EXERCISE OBJECTIVE> Work out how many lines of the listing hold the string "Open", then answer with that number and nothing else.

━━━━━━━━━━━━━━━━━━━━━━━━━━━━━━

(** * seika: a Rust-like [Result<T, E>] for TypeScript

    A shallow embedding of [src/helpers.ts], [src/result-type.ts],
    [src/methods.ts] (the functional API over a plain tagged object) and
    [src/result-class.ts] (the class-based API: [Res], [Ok], [Err]),
    followed by the properties the specification states about them. *)

From Stdlib Require Import String List Bool ZArith Lia.
Import ListNotations.
Local Open Scope string_scope.
Set Warnings "-register-all".

(** ** JavaScript values *)

(** The two concrete subclasses of the abstract class [Res]. *)
Inductive class := Ok | Err.

(** The values a payload, a callback result or a thrown exception can be.
    A plain object is the list of its own properties in insertion order
    (the order is part of what a serializer prints; no literal in the
    sources repeats a key).  An instance of [Ok] or [Err] carries its class
    and its own fields.  [number] holds the integer-valued numbers only. *)
Inductive value :=
| undefined
| null
| boolean (b : bool)
| number (n : Z)
| str (s : string)
| object (props : list (string * value))
| instance (c : class) (fields : list (string * value))
| error (name message : string).

(** [type Result<T, E> = { kind: "ok"; inner: T } | { kind: "err"; inner: E }]
    is a type of plain objects. *)
Definition Result := list (string * value).

(** An object of class [Ok] or [Err]: what the type [Res<T, E>] ranges over,
    [Res] itself being abstract. *)
Record Res := mkRes { class_of : class; fields : list (string * value) }.

(** [lookup k props]: the own property [k], if there is one. *)
Fixpoint lookup (k : string) (props : list (string * value)) : option value :=
  match props with
  | [] => None
  | (k', v) :: rest => if String.eqb k k' then Some v else lookup k rest
  end.

(** [o.k] for a data property: reading a property the object does not have
    gives [undefined].  (Neither [Object.prototype] nor the classes below
    define a data property, and no field of the sources is named like a
    method.) *)
Definition get (props : list (string * value)) (k : string) : value :=
  match lookup k props with
  | Some v => v
  | None => undefined
  end.

(** [Object.keys(o)] *)
Definition keys (props : list (string * value)) : list string :=
  List.map fst props.

(** [v === "s"] for a string literal on the right. *)
Definition strict_eq_string (v : value) (s : string) : bool :=
  match v with
  | str s' => String.eqb s' s
  | _ => false
  end.

Notation "v === s" := (strict_eq_string v s) (at level 50, no associativity).

(** [new Error(message)] *)
Definition new_Error (message : string) : value := error "Error" message.

(** ** Effects

    A call either completes normally or throws; a callback may in addition
    read and change the state [W] of the program around the library. *)
Inductive Completion (A : Type) :=
| Normal (a : A)
| Throw (exn : value).

Arguments Normal {A} a.
Arguments Throw {A} exn.

Definition M (W A : Type) : Type := W -> Completion A * W.

Definition ret {W A} (a : A) : M W A := fun w => (Normal a, w).

Definition throw {W A} (exn : value) : M W A := fun w => (Throw exn, w).

Definition bind {W A B} (c : M W A) (k : A -> M W B) : M W B :=
  fun w =>
    match c w with
    | (Normal a, w') => k a w'
    | (Throw exn, w') => (Throw exn, w')
    end.

(** A function that throws but calls nothing runs in any state. *)
Definition lift {W A} (c : Completion A) : M W A := fun w => (c, w).

Declare Scope js_scope.
Delimit Scope js_scope with js.
Notation "x <- c ;; k" := (bind c (fun x => k))
  (at level 61, c at next level, right associativity) : js_scope.
Notation "c ;; k" := (bind c (fun _ => k))
  (at level 61, right associativity) : js_scope.
Local Open Scope js_scope.

(** ** src/helpers.ts *)
Module helpers.

(** [return { kind: "ok", inner: value }] *)
Definition ok (value : value) : Result :=
  [("kind", str "ok"); ("inner", value)].

(** [return { kind: "err", inner: value }] *)
Definition err (value : value) : Result :=
  [("kind", str "err"); ("inner", value)].

End helpers.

━━━━━━━━━━━━━━━━━━━━━━━━━━━━━━

ANSWER TO THIS TASK> 2